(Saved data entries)
————
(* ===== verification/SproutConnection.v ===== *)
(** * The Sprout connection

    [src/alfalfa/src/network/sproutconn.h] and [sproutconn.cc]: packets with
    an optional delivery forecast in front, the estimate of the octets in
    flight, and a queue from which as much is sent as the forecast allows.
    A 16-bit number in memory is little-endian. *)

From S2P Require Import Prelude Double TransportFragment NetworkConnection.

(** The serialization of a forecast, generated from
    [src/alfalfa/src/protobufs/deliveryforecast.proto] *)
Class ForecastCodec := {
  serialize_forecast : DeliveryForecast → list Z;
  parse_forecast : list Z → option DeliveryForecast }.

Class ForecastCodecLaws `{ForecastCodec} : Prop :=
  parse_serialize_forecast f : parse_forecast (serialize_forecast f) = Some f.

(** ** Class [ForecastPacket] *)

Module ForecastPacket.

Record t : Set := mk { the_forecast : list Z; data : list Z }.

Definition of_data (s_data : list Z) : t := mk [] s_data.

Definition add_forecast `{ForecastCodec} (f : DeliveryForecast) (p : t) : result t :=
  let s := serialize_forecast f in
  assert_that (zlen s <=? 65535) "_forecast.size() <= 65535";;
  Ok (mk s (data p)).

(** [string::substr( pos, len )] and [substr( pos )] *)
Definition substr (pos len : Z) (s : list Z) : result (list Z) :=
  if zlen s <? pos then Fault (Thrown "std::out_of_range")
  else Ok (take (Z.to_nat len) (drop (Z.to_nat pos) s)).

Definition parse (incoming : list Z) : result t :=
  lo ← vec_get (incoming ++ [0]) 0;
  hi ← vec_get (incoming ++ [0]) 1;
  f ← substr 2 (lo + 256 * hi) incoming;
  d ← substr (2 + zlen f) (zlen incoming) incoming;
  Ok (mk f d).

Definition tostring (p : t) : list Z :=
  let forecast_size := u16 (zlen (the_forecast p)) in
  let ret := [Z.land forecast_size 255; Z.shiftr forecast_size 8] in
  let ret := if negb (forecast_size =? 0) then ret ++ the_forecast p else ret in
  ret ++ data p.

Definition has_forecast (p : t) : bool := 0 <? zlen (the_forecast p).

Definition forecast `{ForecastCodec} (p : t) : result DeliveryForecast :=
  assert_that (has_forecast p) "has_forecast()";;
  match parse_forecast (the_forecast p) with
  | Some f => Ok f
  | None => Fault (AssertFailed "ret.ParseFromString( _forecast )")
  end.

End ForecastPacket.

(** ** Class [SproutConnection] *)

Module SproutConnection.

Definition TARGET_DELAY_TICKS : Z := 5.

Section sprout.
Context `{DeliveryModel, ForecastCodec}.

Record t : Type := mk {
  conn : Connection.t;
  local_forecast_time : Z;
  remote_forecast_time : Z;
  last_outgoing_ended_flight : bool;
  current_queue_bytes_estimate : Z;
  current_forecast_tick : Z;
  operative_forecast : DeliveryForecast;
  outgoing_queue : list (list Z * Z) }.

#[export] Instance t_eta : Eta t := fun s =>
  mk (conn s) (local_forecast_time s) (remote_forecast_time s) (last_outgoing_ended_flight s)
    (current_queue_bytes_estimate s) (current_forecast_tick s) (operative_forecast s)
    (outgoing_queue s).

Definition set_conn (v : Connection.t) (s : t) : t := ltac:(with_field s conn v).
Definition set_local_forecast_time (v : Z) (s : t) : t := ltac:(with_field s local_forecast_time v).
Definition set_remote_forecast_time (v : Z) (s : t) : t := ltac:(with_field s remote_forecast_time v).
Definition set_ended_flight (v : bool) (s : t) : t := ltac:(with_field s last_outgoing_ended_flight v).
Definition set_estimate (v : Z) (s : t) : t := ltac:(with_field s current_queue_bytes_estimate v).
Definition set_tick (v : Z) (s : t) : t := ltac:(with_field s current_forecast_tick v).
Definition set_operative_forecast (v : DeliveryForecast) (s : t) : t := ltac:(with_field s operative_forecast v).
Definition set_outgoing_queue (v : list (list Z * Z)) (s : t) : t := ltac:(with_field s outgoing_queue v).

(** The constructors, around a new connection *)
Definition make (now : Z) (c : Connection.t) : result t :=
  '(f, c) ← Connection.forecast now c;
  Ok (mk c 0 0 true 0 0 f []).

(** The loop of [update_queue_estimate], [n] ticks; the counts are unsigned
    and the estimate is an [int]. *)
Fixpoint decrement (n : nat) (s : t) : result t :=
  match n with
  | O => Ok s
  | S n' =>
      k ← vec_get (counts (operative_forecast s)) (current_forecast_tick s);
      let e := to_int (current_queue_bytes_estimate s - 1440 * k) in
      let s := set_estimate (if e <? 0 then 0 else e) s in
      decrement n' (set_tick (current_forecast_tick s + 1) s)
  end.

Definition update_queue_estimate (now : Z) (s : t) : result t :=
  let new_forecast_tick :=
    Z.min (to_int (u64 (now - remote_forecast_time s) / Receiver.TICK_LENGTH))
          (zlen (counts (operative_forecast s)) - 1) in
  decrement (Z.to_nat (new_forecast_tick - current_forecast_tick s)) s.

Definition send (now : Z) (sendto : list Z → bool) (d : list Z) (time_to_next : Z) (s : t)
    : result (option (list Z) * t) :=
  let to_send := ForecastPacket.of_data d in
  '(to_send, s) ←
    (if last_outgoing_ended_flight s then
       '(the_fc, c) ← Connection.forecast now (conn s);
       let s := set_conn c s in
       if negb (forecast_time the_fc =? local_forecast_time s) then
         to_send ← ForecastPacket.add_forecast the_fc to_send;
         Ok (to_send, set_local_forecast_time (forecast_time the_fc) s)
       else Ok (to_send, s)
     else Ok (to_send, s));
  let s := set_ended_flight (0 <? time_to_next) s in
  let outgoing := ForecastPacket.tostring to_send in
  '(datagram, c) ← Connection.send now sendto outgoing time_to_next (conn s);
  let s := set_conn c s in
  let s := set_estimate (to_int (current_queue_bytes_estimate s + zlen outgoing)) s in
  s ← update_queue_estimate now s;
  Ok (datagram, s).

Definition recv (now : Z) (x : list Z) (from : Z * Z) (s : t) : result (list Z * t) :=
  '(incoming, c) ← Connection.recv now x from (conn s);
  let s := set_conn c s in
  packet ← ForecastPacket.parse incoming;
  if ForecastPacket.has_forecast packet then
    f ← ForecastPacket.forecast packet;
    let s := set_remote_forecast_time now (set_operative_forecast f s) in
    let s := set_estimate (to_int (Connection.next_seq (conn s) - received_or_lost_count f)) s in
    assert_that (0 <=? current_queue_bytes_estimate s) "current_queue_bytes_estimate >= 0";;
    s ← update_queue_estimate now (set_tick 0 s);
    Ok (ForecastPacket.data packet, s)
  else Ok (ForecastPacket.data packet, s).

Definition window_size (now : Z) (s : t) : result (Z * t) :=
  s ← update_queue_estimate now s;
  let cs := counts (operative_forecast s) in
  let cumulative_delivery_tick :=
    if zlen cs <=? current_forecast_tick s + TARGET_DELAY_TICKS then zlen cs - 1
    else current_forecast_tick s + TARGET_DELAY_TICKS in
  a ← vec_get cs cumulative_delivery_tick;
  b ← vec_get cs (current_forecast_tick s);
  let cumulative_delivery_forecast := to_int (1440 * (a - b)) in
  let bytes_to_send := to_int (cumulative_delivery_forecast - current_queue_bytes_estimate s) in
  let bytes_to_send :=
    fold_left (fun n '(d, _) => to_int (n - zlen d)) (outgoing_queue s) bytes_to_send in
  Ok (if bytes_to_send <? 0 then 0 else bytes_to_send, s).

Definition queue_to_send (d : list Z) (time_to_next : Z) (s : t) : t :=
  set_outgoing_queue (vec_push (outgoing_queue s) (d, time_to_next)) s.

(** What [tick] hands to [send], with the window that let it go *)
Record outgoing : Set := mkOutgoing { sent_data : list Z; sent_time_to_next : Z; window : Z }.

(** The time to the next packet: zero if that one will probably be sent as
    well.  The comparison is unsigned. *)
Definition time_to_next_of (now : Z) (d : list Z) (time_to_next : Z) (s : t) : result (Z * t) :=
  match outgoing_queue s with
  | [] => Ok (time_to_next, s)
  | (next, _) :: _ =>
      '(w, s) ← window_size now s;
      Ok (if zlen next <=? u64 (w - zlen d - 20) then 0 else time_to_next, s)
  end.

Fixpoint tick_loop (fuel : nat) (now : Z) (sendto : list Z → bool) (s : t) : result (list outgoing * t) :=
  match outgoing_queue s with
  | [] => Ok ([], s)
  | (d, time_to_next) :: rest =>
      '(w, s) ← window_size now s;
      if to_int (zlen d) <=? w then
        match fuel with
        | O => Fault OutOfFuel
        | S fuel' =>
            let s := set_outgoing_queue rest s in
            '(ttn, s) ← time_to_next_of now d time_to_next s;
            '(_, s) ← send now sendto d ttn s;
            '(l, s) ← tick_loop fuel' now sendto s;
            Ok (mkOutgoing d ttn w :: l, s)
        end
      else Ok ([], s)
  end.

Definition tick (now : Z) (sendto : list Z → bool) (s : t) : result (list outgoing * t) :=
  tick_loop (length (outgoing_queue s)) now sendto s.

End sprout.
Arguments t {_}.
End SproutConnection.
————
• _Exercise requirements_
Copy every line from the entries that contains the word "rest".

• _Task result_
  | (d, time_to_next) :: rest =>
            let s := set_outgoing_queue rest s in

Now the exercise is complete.